Ayrıca, yetişkinlerin %81'i ruh sağlıklarının iyi, çok iyi veya mükemmel olduğunu belirtirken, üçte birinden fazlası (%37) teşhis edilmiş bir ruh sağlığı sorunu olduğunu söyledi; bu oran 2019'daki salgın öncesi seviyelere (%32) göre 5 puanlık bir artış anlamına geliyor.
Yetişkinlerin çoğunluğu streslerini de küçümsedi; %67'si sorunlarının strese girecek kadar "kötü" olmadığını, başkalarının daha kötü durumda olduğunu bildiklerini söyledi. Neden tedavi görmedikleri sorulduğunda, yetişkinlerin en önemli nedenleri terapinin işe yaramadığına inanmaları (%40), zamanlarının olmaması (%39) veya sigortalarının olmamasıdır (%37). Bu nedenlere rağmen, neredeyse yarısı (%47) streslerini yönetmelerine yardımcı olacak birilerinin olmasını dilediklerini ve %62'si başkalarına yük olmak istemedikleri için stresleri hakkında konuşmadıklarını belirtmiştir.
Yetişkinlerin yaklaşık dörtte biri (%24) ortalama streslerini bir ile 10 arasında sekiz ile 10 arasında derecelendirmiştir; bir çok az stres ve 10 çok fazla stres anlamına gelmektedir. Bu oran pandemiden önce 2019'da %19'du.

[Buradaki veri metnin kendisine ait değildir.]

Definition batcher_new (now : Z) : CommandBatcher := mkBatcher ∅ now 0.
Definition should_execute (now : Z) (b : CommandBatcher) : bool := (BATCH_WINDOW_MS <=? now - cb_last_batch_time b) || (MAX_BATCH_SIZE <=? cb_total_pending b)%nat.
Definition take_commands (now : Z) (b : CommandBatcher) : CommandBatcher * gmap (Z * Z) (list BatchCommand) := (mkBatcher ∅ now 0, cb_pending_commands b).
Definition batch_key (c : BatchCommand) : Z * Z := (bc_slave_id c, bc_function_code c).
Definition add_command (c : BatchCommand) (b : CommandBatcher) : CommandBatcher :=
  mkBatcher (<[batch_key c := default [] (cb_pending_commands b !! batch_key c) ++ [c]]> (cb_pending_commands b)) (cb_last_batch_time b) (S (cb_total_pending b)).

(** Each command starts where the one before it ends. *)
Fixpoint consecutive_from (expected : Z) (commands : list BatchCommand) : outcome ModbusError bool :=
  match commands with
  | [] => Ok true
  | c :: commands =>
      if bc_register_address c =? expected then
        let? next := add_u16 dbg expected (register_count (bc_data_format c)) in
        consecutive_from next commands
      else Ok false
  end.

Definition by_register (commands : list BatchCommand) : list BatchCommand := sort_by_key bc_register_address commands.

Definition are_strictly_consecutive (commands : list BatchCommand) : outcome ModbusError bool :=
  if (length commands <? 2)%nat then Ok false
  else match by_register commands with [] => Ok false | (c :: _) as sorted => consecutive_from (bc_register_address c) sorted end.

Definition write_single_command (c : BatchCommand) : MM (option WriteFailure) :=
  match value_as_f64 (bc_value c) with
  | None => st_ret (Some NonNumeric)
  | Some raw => write_value (bc_slave_id c) (bc_register_address c) raw (bc_data_format c) (bc_byte_order c)
  end.

(** The registers of a command, if it can be written. *)
Definition command_registers (c : BatchCommand) : option (list Z) :=
  raw ← value_as_f64 (bc_value c);
  match encode_value raw (bc_data_format c) (bc_byte_order c) with Ok regs => Some regs | _ => None end.

Fixpoint merge_registers (commands : list BatchCommand) : option (list Z) :=
  match commands with
  | [] => Some []
  | c :: commands => regs ← command_registers c; rest ← merge_registers commands; Some (regs ++ rest)
  end.

Definition all_failed (e : WriteFailure) (commands : list BatchCommand) : WriteResult := mkWriteResult 0 ((fun c => (bc_point_id c, e)) <$> commands).

(** One request for all commands; a value that cannot be encoded aborts the merge. *)
Definition execute_merged_fc16 (slave_id : Z) (commands : list BatchCommand) : MM WriteResult :=
  match by_register commands with
  | [] => st_lift Panic
  | (c :: _) as sorted =>
      match merge_registers sorted with
      | None => st_ret (all_failed MergeAborted sorted)
      | Some [] => st_ret (mkWriteResult 0 [])
      | Some registers =>
          let! _ := write_request (Write10 slave_id (bc_register_address c) registers) in
          st_ret (mkWriteResult (length commands) [])
      end
  end.

Definition merge_results (a b : WriteResult) : WriteResult := mkWriteResult (wr_success_count a + wr_success_count b) (wr_failures a ++ wr_failures b).

Definition execute_group (group : Z * Z * list BatchCommand) : MM WriteResult :=
  let '(slave_id, fc, commands) := group in
  let! consecutive := if (fc =? 16) && (1 <? length commands)%nat then st_lift (are_strictly_consecutive commands) else st_ret false in
  if consecutive : bool then
    let! merged := try (execute_merged_fc16 slave_id commands) in
    st_ret (default (all_failed RequestRefused commands) merged)
  else write_each write_single_command bc_point_id commands.

Fixpoint execute_groups (groups : list (Z * Z * list BatchCommand)) : MM WriteResult :=
  match groups with
  | [] => st_ret (mkWriteResult 0 [])
  | g :: groups =>
      let! a := execute_group g in
      let! b := execute_groups groups in
      st_ret (merge_results a b)
  end.
(** ** The channel *)

Inductive ConnectionState := Disconnected | Connecting | Connected | ConnError.

Record ModbusChannel := mkModbusChannel {
  ch_points : list PointConfig; ch_max_batch_size : Z; ch_max_gap : Z; ch_client : bool; ch_state : ConnectionState; ch_batcher : CommandBatcher;
  ch_read_count : Z; ch_write_count : Z; ch_error_count : Z
}.

Record ChannelWorld := mkChannelWorld { cw_channel : ModbusChannel; cw_bus : ModbusWorld }.
Definition CM (A : Type) : Type := ST ChannelWorld GatewayError A.

Definition on_bus {A} (m : MM A) : CM A := fun cw => let (w, r) := m (cw_bus cw) in (mkChannelWorld (cw_channel cw) w, map_err (fun _ => ConnectionFailed) r).
Definition with_channel (f : ModbusChannel -> ModbusChannel) : CM unit := st_modify (fun cw => mkChannelWorld (f (cw_channel cw)) (cw_bus cw)).

Definition set_link (client : bool) (state : ConnectionState) (c : ModbusChannel) : ModbusChannel :=
  mkModbusChannel (ch_points c) (ch_max_batch_size c) (ch_max_gap c) client state (ch_batcher c) (ch_read_count c) (ch_write_count c) (ch_error_count c).
Definition set_batcher (b : CommandBatcher) (c : ModbusChannel) : ModbusChannel :=
  mkModbusChannel (ch_points c) (ch_max_batch_size c) (ch_max_gap c) (ch_client c) (ch_state c) b (ch_read_count c) (ch_write_count c) (ch_error_count c).
Definition count_io (reads writes errors : nat) (c : ModbusChannel) : ModbusChannel :=
  mkModbusChannel (ch_points c) (ch_max_batch_size c) (ch_max_gap c) (ch_client c) (ch_state c) (ch_batcher c) (wrap 64 (ch_read_count c + Z.of_nat reads))
    (wrap 64 (ch_write_count c + Z.of_nat writes)) (wrap 64 (ch_error_count c + Z.of_nat errors)).

(** A question to the environment. *)
Definition tick : CM nat := fun cw => (mkChannelWorld (cw_channel cw) (mkModbusWorld (S (mw_tick (cw_bus cw))) (mw_log (cw_bus cw))), Ok (mw_tick (cw_bus cw))).

(** Points by slave and function code, each group by register. *)
Definition group_point (groups : gmap (Z * Z) (list PointConfig)) (p : PointConfig) : gmap (Z * Z) (list PointConfig) :=
  match modbus_of p with
  | Some a => let key := (ma_slave_id a, ma_function_code a) in <[key := default [] (groups !! key) ++ [p]]> groups
  | None => groups
  end.
Definition point_register (p : PointConfig) : Z := match modbus_of p with Some a => ma_register a | None => 2 ^ 16 - 1 end.
Definition grouped_points (points : list PointConfig) : gmap (Z * Z) (list PointConfig) := sort_by_key point_register <$> foldl group_point ∅ points.

Record PollResult := mkPollResult { pr_data : list DataPoint; pr_failures : list Z }.

Section Channel.
(** Hash maps are walked in some order; the clock and the transport answer. *)
Context (walk_points : gmap (Z * Z) (list PointConfig) -> list (Z * Z * list PointConfig)).
Context (walk_commands : gmap (Z * Z) (list BatchCommand) -> list (Z * Z * list BatchCommand)).
Context (clock : nat -> Z) (connects : nat -> bool).

Definition connect : CM unit :=
  let! _ := with_channel (fun c => set_link (ch_client c) Connecting c) in
  let! t := tick in
  if connects t then with_channel (set_link true Connected)
  else let! _ := with_channel (fun c => count_io 0 0 1 (set_link (ch_client c) ConnError c)) in st_fail ConnectionFailed.

Definition disconnect : CM unit := with_channel (set_link false Disconnected).

Fixpoint poll_groups (max_batch_size max_gap : Z) (groups : list (Z * Z * list PointConfig)) : MM (list DataPoint * list Z * nat) :=
  match groups with
  | [] => st_ret ([], [], 0%nat)
  | (_, points) :: groups =>
      let! results := read_point_group points max_batch_size max_gap in
      let! rest := poll_groups max_batch_size max_gap groups in
      let '(data, failures, errors) := rest in
      let silent := match results, points with [], _ :: _ => true | _, _ => false end in
      st_ret ((snd <$> results) ++ data, (if silent then pc_id <$> points else []) ++ failures, if silent then S errors else errors)
  end.

Definition poll_once : CM PollResult :=
  let! cw := st_get in
  let c := cw_channel cw in
  if ch_client c then
    let! polled := on_bus (poll_groups (ch_max_batch_size c) (ch_max_gap c) (walk_points (grouped_points (ch_points c)))) in
    let '(data, failures, errors) := polled in
    let! _ := with_channel (count_io (length data) 0 errors) in
    st_ret (mkPollResult data failures)
  else st_ret (mkPollResult [] (pc_id <$> ch_points c)).

Definition finish_write (m : MM WriteResult) : CM WriteResult :=
  let! result := on_bus m in
  let! _ := with_channel (count_io 0 (wr_success_count result) (length (wr_failures result))) in
  st_ret result.

Definition write_control (commands : list (Z * bool)) : CM WriteResult :=
  let! cw := st_get in
  if ch_client (cw_channel cw) then finish_write (write_each (fun c => control_one (ch_points (cw_channel cw)) c.1 c.2) fst commands) else st_fail NotConnected.

Definition write_adjustment (adjustments : list (Z * Z)) : CM WriteResult :=
  let! cw := st_get in
  if ch_client (cw_channel cw) then finish_write (write_each (fun c => adjust_one (ch_points (cw_channel cw)) c.1 c.2) fst adjustments) else st_fail NotConnected.

Definition enqueue_command (command : BatchCommand) : CM unit := with_channel (fun c => set_batcher (add_command command (ch_batcher c)) c).

Definition execute_batched_commands : CM WriteResult :=
  let! t := tick in
  let! cw := st_get in
  let (batcher, batches) := take_commands (clock t) (ch_batcher (cw_channel cw)) in
  let! _ := with_channel (set_batcher batcher) in
  if bool_decide (batches = ∅) then st_ret (mkWriteResult 0 [])
  else if ch_client (cw_channel cw) then finish_write (execute_groups (walk_commands batches)) else st_fail NotConnected.
End Channel.
End Modbus.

Bu artış 65 yaş üstü hariç tüm yaş gruplarına yansımıştır: 2023'te 18-34 yaş grubundakilerin %34'ü (2019'a göre +8 yüzde puanı); 35-44 yaş grubundakilerin %31'i (+10 yüzde puanı); 45-64 yaş grubundakilerin %22'si (+4 yüzde puanı) ve 65 yaş üstündekilerin %9'u (-1 yüzde puanı) bu durumu bildirmiştir. Ortalama streslerini sekiz ile 10 arasında sıralayan 18 yaşın altındaki çocukların ebeveynleri de önemli bir artış göstermiştir (2019'da %24'e karşılık 2023'te %33).